DSM is a #1 bestseller on Amazon. Its review page is a hilarious cultural war zone.
The reviews of the DSM-5-TR on Amazon are a Tarantino take on Laurel and Hardy: violent, moody, and very LOL.
I couldn't help sending this quick extra edition for the week, because I've just discovered a hilarious corner of the internet and simply had to share the joy with you.
Per a report by Axios that just hit my inbox, the paperback version of the Diagnostic and Statistical Manual's (DSM) latest version, DSM-5-TR (TR = 'text revision'), priced at a cool US$129, is now the #1 bestselling psychiatry title on Amazon.
This, after its e-version made it to the Wall Street Journal's nonfiction bestseller list in the last week of May.
This new edition of the tome, published by the American Psychiatric Association (APA) and tiringly described as 'psychiatry's bible' (including by me), came to the market a couple of months ago. You might remember the kerfuffle around the latest diagnosis it proposed, a ghastly idea called 'prolonged grief disorder' that sought to effectively ab-normalise excessive and excessively long grief.
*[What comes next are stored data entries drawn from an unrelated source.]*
(** Writing the metrics of a call one by one amounts to one [update] of
    the link's attribute dictionary; nothing else of the graph changes. *)
Lemma set_metrics_ok (metrics : list (string * float)) :
  forall (g : nx.Graph) (u v : string) (nbrs : dict string nat) (r : nat),
    get (nx._adj g) u = Some nbrs -> get nbrs v = Some r ->
    r < List.length (nx._data g) ->
    set_metrics g u v metrics
    = Ok (nx.mkGraph (nx._node g) (nx._adj g)
            (write (nx._data g) r (update (nx.deref g r) metrics))).
Proof.
  induction metrics as [|[k x] metrics IH]; intros g u v nbrs r G1 G2 L.
  - simpl. unfold nx.deref.
    replace (write (nx._data g) r (nth r (nx._data g) [])) with (nx._data g).
    + destruct g; reflexivity.
    + clear -L. revert r L. induction (nx._data g) as [|h t IHt]; intros [|r] L;
        simpl in *; try lia; auto. rewrite <- IHt by lia. reflexivity.
  - simpl. unfold nx.set_edge_attr, nx.adj, getitem. rewrite G1. simpl.
    rewrite G2. simpl.
    rewrite (IH _ u v nbrs r); simpl; auto.
    + unfold nx.deref; simpl. rewrite nth_write_same by exact L.
      rewrite write_write. reflexivity.
    + rewrite length_write. exact L.
Qed.

(** C3, as stated, fails on its first part: the scenario has no link
    between HQ and CloudGW, and [update_link_metrics] on that pair raises
    nothing; it returns with the controller unchanged. *)
Lemma update_missing_link_no_error :
  nx.has_edge (topology demo_controller) "HQ" "CloudGW" = false /\
  update_link_metrics demo_controller "HQ" "CloudGW" [("latency"%string, 5%float)]
  = Ok demo_controller.
Proof. split_compute. Qed.

(** C3 (amended). When there is no link between [a] and [b],
    [update_link_metrics] changes nothing and raises nothing.  When there
    is one, the call succeeds, and in the link's attributes (read in either
    direction) every supplied field holds the supplied value and every
    other field holds its previous value. *)
Theorem update_link_metrics_merges (c : SDWANController) (a b : string)
  (new_metrics : list (string * float)) :
  wf_graph (topology c) = true ->
  NoDup (keys new_metrics) ->
  (nx.has_edge (topology c) a b = false ->
   update_link_metrics c a b new_metrics = Ok c) /\
  (forall d, nx.edge_data (topology c) a b = Ok d ->
     exists c' d',
       update_link_metrics c a b new_metrics = Ok c' /\
       flows c' = flows c /\
       nx.edge_data (topology c') a b = Ok d' /\
       nx.edge_data (topology c') b a = Ok d' /\
       (forall k x, In (k, x) new_metrics -> get d' k = Some x) /\
       (forall k, ~ In k (keys new_metrics) -> get d' k = get d k)).
Proof.
  intros WF ND. split.
  - intros E. unfold update_link_metrics. rewrite E. reflexivity.
  - intros d E. unfold nx.edge_data, nx.adj, getitem in E.
    destruct (get (nx._adj (topology c)) a) as [nbrs|] eqn:G1; [simpl in E|discriminate].
    destruct (get nbrs b) as [r|] eqn:G2; [simpl in E|discriminate].
    injection E as <-.
    destruct (wf_edge_sym _ WF a b nbrs r G1 G2) as [L (nb & G3 & G4)].
    unfold update_link_metrics, nx.has_edge, mem. rewrite G1, G2.
    rewrite (set_metrics_ok new_metrics _ a b nbrs r G1 G2 L). simpl.
    eexists; eexists. split; [reflexivity|]. split; [reflexivity|].
    unfold nx.edge_data, nx.adj, getitem; simpl. rewrite G1, G3; simpl.
    rewrite G2, G4; simpl. unfold nx.deref at 1 3; simpl.
    rewrite nth_write_same by exact L.
    split; [reflexivity|]. split; [reflexivity|]. split.
    + intros k x I. apply get_update_In; assumption.
    + intros k NI. apply get_update_other; assumption.
Qed.
(** What [word_end] reads off the syntax holds of every match: the
    continuation runs after a text [t] that was matched, on the last
    character of it; [t] ends in a character of [\w] where the first
    component says so, and is empty or ends in one where the second
    does. *)
Lemma exec_ends (ml : bool) (r : Regex.t) :
  forall (A : Type) prev s (k : option ascii -> string -> option A) v,
    exec ml r A prev s k = Some v ->
    exists t s',
      s = (t ++ s')%string /\ k (last prev t) s' = Some v
      /\ (fst (word_end r) = true -> holds word_char (last None t) = true)
      /\ (snd (word_end r) = true ->
          t = "" \/ holds word_char (last None t) = true).
Proof.
  induction r as [|neg items|r1 IH1 r2 IH2|r1 IH1 r2 IH2|g r IH| | | |pos r IH|r IH];
    intros A prev s k v H; cbn [exec] in H.
  - exists EmptyString, s. cbn [word_end fst snd]. auto.
  - destruct s as [|c s']; [done|].
    destruct (in_set neg items c) eqn:Hc; [|done].
    exists (String c EmptyString), s'. cbn [word_end fst snd].
    assert (negb neg && forallb within_word items = true ->
            holds word_char (last None (String c "")) = true) as Hw.
    { intros [Hn Hall]%andb_true_iff. destruct neg; [done|].
      simpl. by eapply in_set_within_word. }
    split; [done|]. split; [exact H|]. split; [exact Hw|].
    intros He. right. by apply Hw.
  - apply IH1 in H as (t1 & s1 & -> & H & E1 & T1).
    apply IH2 in H as (t2 & s2 & -> & H & E2 & T2).
    exists (t1 ++ t2)%string, s2.
    split; [by rewrite string_app_assoc|]. split; [by rewrite last_app|].
    cbn [word_end]. destruct (word_end r1) as [e1 w1], (word_end r2) as [e2 w2].
    cbn [fst snd] in *.
    assert (e2 || w2 && e1 = true ->
            holds word_char (last None (t1 ++ t2)) = true) as Hw.
    { intros [He|[Hw He]%andb_true_iff]%orb_true_iff.
      - by apply ends_app_r, E2.
      - destruct (T2 Hw) as [-> | Ht2]; [by apply ends_app_l, E1 | by apply ends_app_r]. }
    split; [exact Hw|].
    intros [He|[Hw1 Hw2]%andb_true_iff]%orb_true_iff; [right; by apply Hw|].
    destruct (T2 Hw2) as [-> | Ht2]; [|right; by apply ends_app_r].
    destruct (T1 Hw1) as [-> | Ht1]; [by left | right; by apply ends_app_l].
  - cbn [word_end]. destruct (word_end r1) as [e1 w1], (word_end r2) as [e2 w2].
    cbn [fst snd] in *.
    apply orelse_Some in H as [H | [_ H]].
    + apply IH1 in H as (t1 & s1 & -> & H & E1 & T1). exists t1, s1.
      repeat split; [done| |]; intros [? ?]%andb_true_iff; auto.
    + apply IH2 in H as (t2 & s2 & -> & H & E2 & T2). exists t2, s2.
      repeat split; [done| |]; intros [? ?]%andb_true_iff; auto.
  - cbn [word_end fst snd].
    enough (exists t s', s = (t ++ s')%string /\ k (last prev t) s' = Some v
              /\ (snd (word_end r) = true ->
                  t = "" \/ holds word_char (last None t) = true))
      as (t & s' & ? & ? & ?) by (exists t, s'; repeat split; auto; done).
    revert H. generalize (S (String.length s)) as n. intros n. revert prev s.
    induction n as [|n IHn]; intros prev s H; simpl in H.
    + exists EmptyString, s. auto.
    + assert (k prev s = Some v \/
              exec ml r A prev s (fun prev' s' =>
                if (String.length s' <? String.length s)%nat
                then repeat (exec ml r) g A k n prev' s' else None) = Some v)
        as [Hk | Hr].
      { destruct g; apply orelse_Some in H as [H | [_ H]]; auto. }
      * exists EmptyString, s. auto.
      * apply IH in Hr as (t1 & s1 & -> & Hr & _ & T1).
        destruct (String.length s1 <? String.length (t1 ++ s1))%nat; [|done].
        apply IHn in Hr as (t2 & s2 & -> & Hr & T2).
        exists (t1 ++ t2)%string, s2.
        split; [by rewrite string_app_assoc|]. split; [by rewrite last_app|].
        intros Hw.
        destruct (T2 Hw) as [-> | Ht2]; [|right; by apply ends_app_r].
        destruct (T1 Hw) as [-> | Ht1]; [by left | right; by apply ends_app_l].
  - exists EmptyString, s. cbn [word_end fst snd]. repeat split; auto.
    destruct prev as [c|]; [|done]. by destruct (ml && line_terminator c).
  - exists EmptyString, s. cbn [word_end fst snd]. repeat split; auto.
    destruct s as [|c s']; [done|]. by destruct (ml && line_terminator c).
  - exists EmptyString, s. cbn [word_end fst snd]. repeat split; auto.
    by destruct (xorb (holds word_char prev) (holds word_char (head s))).
  - exists EmptyString, s. cbn [word_end fst snd]. repeat split; auto.
    destruct (exec ml r unit prev s (fun _ _ => Some tt)); by destruct pos.
  - cbn [word_end]. eapply IH. exact H.
Qed.
End RegexFacts.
For those unfamiliar with its legacy, such shenanigans are routine for the DSM, and lampoons targeting its tendency to pathologise every human emotion are a highly entertaining genre by themselves. Here's just one ROFL critique of the bizarre world of the DSM:
In September 2020, I attended an online event called 'A Disorder for Everyone', dedicated to debunking psychiatric labels of the kind propagated by the DSM. One of the speakers, James Davies, author of Cracked: Why Psychiatry Is Doing More Harm Than Good, quoted someone who saw firsthand the working of a DSM review committee and described the process as 'friends arguing over Chinese or Indian food for dinner'. I produce below for your amusement an actual screenshot from Davies' presentation:
All this mockery doesn't go uncontested – far from it. Any number of psychiatrists out there will tell you that (in spite of its flaws) the DSM is a valuable tool, and the diagnostic criteria it offers are vital to expand care to everyone who needs it (and needs insurance). Said defenders of the faith will have you know that anyone unable to get over the DSM's errors and oddities is no better than an unreasonable, cranky child, or a blathering oldie past their intellectual sell-by date.
Anyhoo, back to the DSM's latest exploits as a chartbuster on public marketplaces like Amazon, and the attention it is generating on popular, new-age media platforms like Axios with immense reach – it had 700,000 subscribers according to a New York Times story earlier this year.
Make no mistake – this is a pivotal moment playing out right before our eyes. What is happening here is that a quaint debate that nobody save mental healthcare practitioners and a handful of activists and advocates cared about is spilling out into the open. We are watching the gung-ho mainstreaming of the culture wars around the DSM, and by extension, psychiatry. And it's SO. MUCH. FUN.